■ How to complete this task:
Using the material below, return exactly the lines between the one holding "patient_id = None" and the one holding "unfold add_patient. intro H.", inclusive, and no others.

■ Records:
Lemma find_map_other {A : Type} (f same : A -> bool) (l : list A) (new : A) :
  (forall y, same y = true -> f y = false) ->
  f new = false ->
  find f (map (fun y => if same y then new else y) l) = find f l.
Proof.
  intros Hsame Hnew.
  induction l as [| y l IH]; cbn [find map]; [reflexivity |].
  destruct (same y) eqn:Hy.
  - rewrite Hnew, (Hsame y Hy). exact IH.
  - destruct (f y); [reflexivity | exact IH].
Qed.

(** X3.  When [add_patient] answers with a success, the new patient is
    the former table with one row added at the end: its id comes from
    the allocator and was not in use, its country code is one of the ten
    of [COUNTRY_CODES], its contact number is stored as 7 to 15 digits
    and nothing else, its date of birth is a date not after today, and
    looking the id up gives the row. *)
Theorem add_patient_stores_valid_row (today : Z) (db db' : database)
  (form : PatientForm.t) (endpoint message : string) :
  add_patient today db form = Return (Redirected endpoint (Some (message, "success")), db') ->
  exists patient_id dob,
    let row :=
      Patient.mk patient_id (PatientForm.name form) (PatientForm.surname form)
        (PatientForm.date_of_birth form) (PatientForm.gender form)
        (PatientForm.email form) (PatientForm.country_code form)
        (format_phone_number (PatientForm.contact_number form)) in
    db' = mkdb (patients db ++ [row]) (doctors db) (appointments db)
    /\ generate_id "P" (option_map Patient.id (last_by Patient.id (patients db)))
       = Return patient_id
    /\ get_patient db patient_id = None
    /\ get_patient db' patient_id = Some row
    /\ In (PatientForm.country_code form) (map fst COUNTRY_CODES)
    /\ all_digits (Patient.contact_number row) = true
    /\ (7 <= String.length (Patient.contact_number row) <= 15)%nat
    /\ strptime_ymd (PatientForm.date_of_birth form) = Some dob
    /\ dob <= today.
Proof.
  unfold add_patient. intro H.
  destruct (validate_country_code (PatientForm.country_code form)) eqn:Hcc;
    cbn [negb] in H; [| discriminate H].
  destruct (validate_phone_number (PatientForm.contact_number form)) eqn:Hph;
    cbn [negb] in H; [| discriminate H].
  destruct (strptime_ymd (PatientForm.date_of_birth form)) as [dob |] eqn:Hdob;
    cbn [or_value_error bind] in H; [| discriminate H].
  destruct (dob >? today) eqn:Hfuture; [discriminate H |].
  destruct (generate_id "P" _) as [patient_id |] eqn:Hgen; cbn [bind] in H;
    [| discriminate H].
  unfold insert_patient in H. cbn [Patient.id] in H.
  destruct (get_patient db patient_id) eqn:Hfresh; cbn [bind] in H; [discriminate H |].
  injection H as _ _ <-.
  exists patient_id, dob. cbn zeta.
  destruct (stored_phone_number _ Hph) as [Hdig Hlen].
  repeat apply conj; trivial; try apply Hlen.
  - unfold get_patient. cbn [patients].
    apply find_app_fresh; [exact Hfresh | cbn [Patient.id]; apply String.eqb_refl].
  - unfold validate_country_code in Hcc.
    destruct (negb (truthy (PatientForm.country_code form))); [discriminate |].
    apply existsb_exists in Hcc as (code & Hin & Heq).
    apply String.eqb_eq in Heq. now subst code.
  - rewrite Z.gtb_ltb in Hfuture. apply Z.ltb_ge in Hfuture. exact Hfuture.
Qed.

(** X4.  The same for [add_doctor], which has no date to check. *)
Theorem add_doctor_stores_valid_row (db db' : database) (form : DoctorForm.t)
  (endpoint message : string) :
  add_doctor db form = Return (Redirected endpoint (Some (message, "success")), db') ->
  exists doctor_id,
    let row :=
      Doctor.mk doctor_id (DoctorForm.name form) (DoctorForm.surname form)
        (DoctorForm.specialization form) (DoctorForm.email form)
        (DoctorForm.country_code form)
        (format_phone_number (DoctorForm.contact_number form)) in
    db' = mkdb (patients db) (doctors db ++ [row]) (appointments db)
    /\ generate_id "D" (option_map Doctor.id (last_by Doctor.id (doctors db)))
       = Return doctor_id
    /\ get_doctor db doctor_id = None
    /\ get_doctor db' doctor_id = Some row
    /\ In (DoctorForm.country_code form) (map fst COUNTRY_CODES)
    /\ all_digits (Doctor.contact_number row) = true
    /\ (7 <= String.length (Doctor.contact_number row) <= 15)%nat.
Proof.
  unfold add_doctor. intro H.
  destruct (validate_country_code (DoctorForm.country_code form)) eqn:Hcc;
    cbn [negb] in H; [| discriminate H].
  destruct (validate_phone_number (DoctorForm.contact_number form)) eqn:Hph;
    cbn [negb] in H; [| discriminate H].
  destruct (generate_id "D" _) as [doctor_id |] eqn:Hgen; cbn [bind] in H;
    [| discriminate H].
  unfold insert_doctor in H. cbn [Doctor.id] in H.
  destruct (get_doctor db doctor_id) eqn:Hfresh; cbn [bind] in H; [discriminate H |].
  injection H as _ _ <-.
  exists doctor_id. cbn zeta.
  destruct (stored_phone_number _ Hph) as [Hdig Hlen].
  repeat apply conj; trivial; try apply Hlen.
  - unfold get_doctor. cbn [doctors].
    apply find_app_fresh; [exact Hfresh | cbn [Doctor.id]; apply String.eqb_refl].
  - unfold validate_country_code in Hcc.
    destruct (negb (truthy (DoctorForm.country_code form))); [discriminate |].
    apply existsb_exists in Hcc as (code & Hin & Heq).
    apply String.eqb_eq in Heq. now subst code.
Qed.

Lemma add_patient_at_clinic :
  add_patient a_tuesday clinic
    (PatientForm.mk "Carla" "Bock" "2000-02-29" "Female" "carla@example.org" "+27"
       "+27 (82) 555-0101")
  = Return (Redirected "patients" (Some ("Patient P003 added successfully", "success")),
            mkdb [anna; ben;
                  Patient.mk "P003" "Carla" "Bock" "2000-02-29" "Female"
                    "carla@example.org" "+27" "27825550101"]
              [dr_hamutenya; dr_dlamini] [A001])
  /\ exists patient_id dob,
      generate_id "P" (option_map Patient.id (last_by Patient.id (patients clinic)))
      = Return patient_id
      /\ strptime_ymd "2000-02-29" = Some dob /\ dob <= a_tuesday.
Proof.
  split; [reflexivity |].
  destruct (add_patient_stores_valid_row a_tuesday clinic _
              (PatientForm.mk "Carla" "Bock" "2000-02-29" "Female" "carla@example.org"
                 "+27" "+27 (82) 555-0101") _ _ eq_refl)
    as (patient_id & dob & _ & Hgen & _ & _ & _ & _ & _ & Hdob & Hle).
  now exists patient_id, dob.
Defined.

Lemma add_doctor_at_clinic :
  add_doctor clinic
    (DoctorForm.mk "Tendai" "Ncube" "Neurology" "tendai@example.org" "+263"
       "77 123 4567")
  = Return (Redirected "doctors" (Some ("Doctor D003 added successfully", "success")),
            mkdb [anna; ben]
              [dr_hamutenya; dr_dlamini;
               Doctor.mk "D003" "Tendai" "Ncube" "Neurology" "tendai@example.org"
                 "+263" "771234567"] [A001])
  /\ exists doctor_id,
      generate_id "D" (option_map Doctor.id (last_by Doctor.id (doctors clinic)))
      = Return doctor_id.
Proof.
  split; [reflexivity |].
  destruct (add_doctor_stores_valid_row clinic _
              (DoctorForm.mk "Tendai" "Ncube" "Neurology" "tendai@example.org" "+263"
                 "77 123 4567") _ _ eq_refl)
    as (doctor_id & _ & Hgen & _).
  now exists doctor_id.
Defined.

■ Response for this exercise:
    /\ get_patient db patient_id = None
    /\ get_patient db' patient_id = Some row
    /\ In (PatientForm.country_code form) (map fst COUNTRY_CODES)
    /\ all_digits (Patient.contact_number row) = true
    /\ (7 <= String.length (Patient.contact_number row) <= 15)%nat
    /\ strptime_ymd (PatientForm.date_of_birth form) = Some dob
    /\ dob <= today.
Proof.
  unfold add_patient. intro H.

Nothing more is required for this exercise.